Thermal trauma, one of the most common problems faced in the emergency room, may cause damage to multiple organs distant from the original burn wound and may lead to multiorgan failure. Burn trauma produces significant fluid shifts that, in turn, reduce cardiac output and tissue perfusion and thus causes ischemia of the tissues [1]. While aggressive postburn volume replacement increases oxygen delivery to previously ischemic tissue, this restoration of oxygen delivery is thought to initiate a series of deleterious events that exacerbate tissue injury that occurred during low flow state [2].

The inflammatory response to burn is extremely complex, resulting in local tissue damage and deleterious systemic effects in all the organ systems distant from the original wound.

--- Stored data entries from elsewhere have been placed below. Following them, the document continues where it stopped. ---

Lemma same_size_eq {A} (m1 m2 : gmap OutPoint A) :
  m1 ⊆ m2 → Z.of_nat (size m2) - Z.of_nat (size m1) ≤ 0 → m1 = m2.
Proof.
  intros Hsub Hle. apply same_none_eq; [done|]. apply map_empty. intros o.
  destruct (filter _ m2 !! o) as [v|] eqn:Ev; [|done].
  apply map_lookup_filter_Some in Ev as [Ho Hn].
  pose proof (proj2 (proj2 (size_grows _ _ Hsub)) (ex_intro _ o (ex_intro _ v (conj Ho Hn)))). lia.
Qed.

Lemma elem_btree_values {A} (m : gmap OutPoint A) x :
  x ∈ btree_values m ↔ ∃ o, m !! o = Some x.
Proof.
  unfold btree_values. rewrite list_elem_of_fmap. setoid_rewrite sort_by_perm. split.
  - intros ([o y] & -> & Hin). exists o. by apply elem_of_map_to_list.
  - intros [o Ho]. exists (o, x). split; [done|]. by apply elem_of_map_to_list.
Qed.

Section fold.
Context `{HS : !Hashes, HX : !Hex, ST : !ScriptHashText, HSL : !HashLaws, HXL : !HexLaws,
  STL : !ScriptHashTextLaws}.
Implicit Types (sh : ElectrumScripthash) (o : OutPoint) (fd : Fold).

Definition pays_script sh (out : TxOutView) : Prop :=
  sh = {| esh_bytes := rev (sha256 (tov_script_pubkey out)) |}.
#[local] Instance pays_script_dec sh out : Decision (pays_script sh out) := decide_rel (=) _ _.

(** [o] is an output of [tx] of value [v] that pays the script. *)
Definition pays sh (tx : ParsedTx) o (v : Z) : Prop :=
  op_txid o = pt_txid tx ∧ ∃ i out, op_vout o = Z.of_nat i ∧ pt_outputs tx !! i = Some out ∧
    pays_script sh out ∧ v = tov_value out.

(** *** The inputs *)

(** The state of the input loop relates to what is live. *)
Lemma spend_inputs_spec (F : gmap OutPoint Z) ins s c (live : gmap OutPoint ScriptUtxo) :
  NoDup ins →
  (∀ o v, o ∈ ins → F !! o = Some v → ∃ u, live !! o = Some u ∧ su_value u = v) →
  (∀ o u, live !! o = Some u → is_Some (F !! o)) →
  ∃ live', foldl (spend_input F) (wrap64 s, c, live) ins =
      (wrap64 (s + map_sum su_value live - map_sum su_value live'),
       c + Z.of_nat (size live) - Z.of_nat (size live'), live') ∧
    ∀ o, live' !! o = if decide (o ∈ ins) then None else live !! o.
Proof.
  intros Hnd. revert s c live. induction Hnd as [|p ins Hp _ IH]; intros s c live Hin Hlive.
  { exists live. cbn [foldl]. split; [do 2 f_equal; [f_equal; lia|lia]|].
    intros o. rewrite decide_False; [done|set_solver]. }
  cbn [foldl]. unfold spend_input at 2. destruct (F !! p) as [v|] eqn:Ep.
  - destruct (Hin p v ltac:(set_solver) Ep) as (u & Hu & <-).
    destruct (IH (s + su_value u) (c + 1) (base.delete p live)) as (live' & Heq & Hl').
    { intros o v Ho HF. destruct (Hin o v ltac:(set_solver) HF) as (u' & ? & ?).
      exists u'. rewrite lookup_delete_ne; [done|]. by intros <-. }
    { intros o u' [_ ?]%lookup_delete_Some. eauto. }
    exists live'. split.
    + assert (wrap64 (wrap64 s + su_value u) = wrap64 (s + su_value u)) as ->
        by (unfold wrap64; by rewrite Zplus_mod_idemp_l).
      rewrite Heq, (map_sum_delete _ _ _ u), (size_delete_Some _ _ u) by done.
      do 2 f_equal; [f_equal; lia|lia].
    + intros o. rewrite Hl'. destruct (decide (p = o)) as [<-|].
      * rewrite (decide_True (P := p ∈ p :: ins)) by set_solver.
        case_decide; [done|]. by rewrite lookup_delete_eq.
      * rewrite lookup_delete_ne by done. repeat case_decide; set_solver.
  - destruct (IH s c live) as (live' & Heq & Hl'); [set_solver|done|].
    exists live'. split; [done|]. intros o. rewrite Hl'.
    destruct (decide (p = o)) as [<-|]; [|repeat case_decide; set_solver].
    rewrite (decide_True (P := p ∈ p :: ins)) by set_solver. case_decide; [done|].
    destruct (live !! p) as [u|] eqn:Eu; [|done]. apply Hlive in Eu as [? ?]. congruence.
Qed.
(** *** The outputs *)

Definition pays_from sh t (k : nat) (outs : list TxOutView) o (v : Z) : Prop :=
  op_txid o = t ∧ ∃ i out, op_vout o = Z.of_nat (k + i) ∧ outs !! i = Some out ∧
    pays_script sh out ∧ v = tov_value out.

Lemma pays_from_cons sh t k out outs o v :
  pays_from sh t k (out :: outs) o v ↔
  (o = {| op_txid := t; op_vout := Z.of_nat k |} ∧ pays_script sh out ∧ v = tov_value out) ∨
  pays_from sh t (S k) outs o v.
Proof.
  unfold pays_from. split.
  - intros (<- & [|i] & out' & Ho & Hi & Hp & ->).
    + injection Hi as <-. left. split; [|done]. destruct o; cbn in *. f_equal. lia.
    + right. split; [done|]. exists i, out'. split_and!; [lia|done..].
  - intros [(-> & Hp & ->)|(<- & i & out' & Ho & Hi & Hp & ->)].
    + split; [done|]. exists 0%nat, out. cbn. split_and!; [lia|done..].
    + split; [done|]. exists (S i), out'. split_and!; [lia|done..].
Qed.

Several studies have demonstrated that burn injury is associated with lipid peroxidation, which is an autocatalytic mechanism leading to oxidative destruction of cellular membranes, and their destruction can lead to the production of toxic, reactive metabolites and cell death [3], [4]. A growing body of evidence suggests that the activation of a proinflammatory cascade after major burn is responsible for the development of immune dysfunction, and susceptibility to sepsis and multiple organ failure [1]. In addition to the well-documented role of neutrophils and endothelial cells in oxidative tissue damage or organ failure [5], [6], macrophages are also major producers of pro-inflammatory mediators, and their productive capacity for these mediators, such as prostaglandin E2, reactive nitrogen intermediates, interleukin (IL)-6 and tumor necrosis factor (TNF)-α, is markedly enhanced following thermal injury [7], [8]. There have been several reports indicating that circulating levels of IL-1β, IL-6 and TNF-α are increased in patients with burn injury [9].

Leukotrienes, the products generated by the 5-lipoxygenase pathway, are particularly important in inflammation; indeed, leukotrienes increase microvascular permeability and are potent chemotactic agents [10]. There are a number of studies demonstrating the role of leukotrienes as mediators of the gastric damage induced by ethanol or other noxious substances [11], [12]. Cysteinyl leukotrienes, namely leukotrienes C₄, D₄ and E₄ (LTC₄, LTD₄ and LTE₄) are secreted mainly by eosinophils, mast cells, monocytes and macrophages, and they exert a variety of actions which emphasize their importance as pathogenic elements in inflammatory states [13], [14]. A selective reversible cys-leukotriene-1 receptor (LTD₄ receptor) antagonist, montelukast (MK-0476), is used in the treatment of asthma and is reported to reduce eosinophilic inflammation in the airways [15], [16], while leukotriene receptor antagonists or biosynthesis inhibitors have been reported to ameliorate ethanol-induced gastric mucosal damage [11], [17], and experimental colitis [18]. Previous studies in burned patients [19] and experimental studies [20] have shown that the lipoxygenase metabolite LTB4 and cysteinyl leukotrienes are involved in the tissue trauma. However, the potential effect of montelukast in thermal injury-induced multiple organ damage was not studied so far.

Based on these findings, in the present study, the putative protective effect of montelukast against burn-induced skin- and remote organ-injury was examined using biochemical and histopathological approaches, while the functional impairments were monitored by hepatic and renal function tests.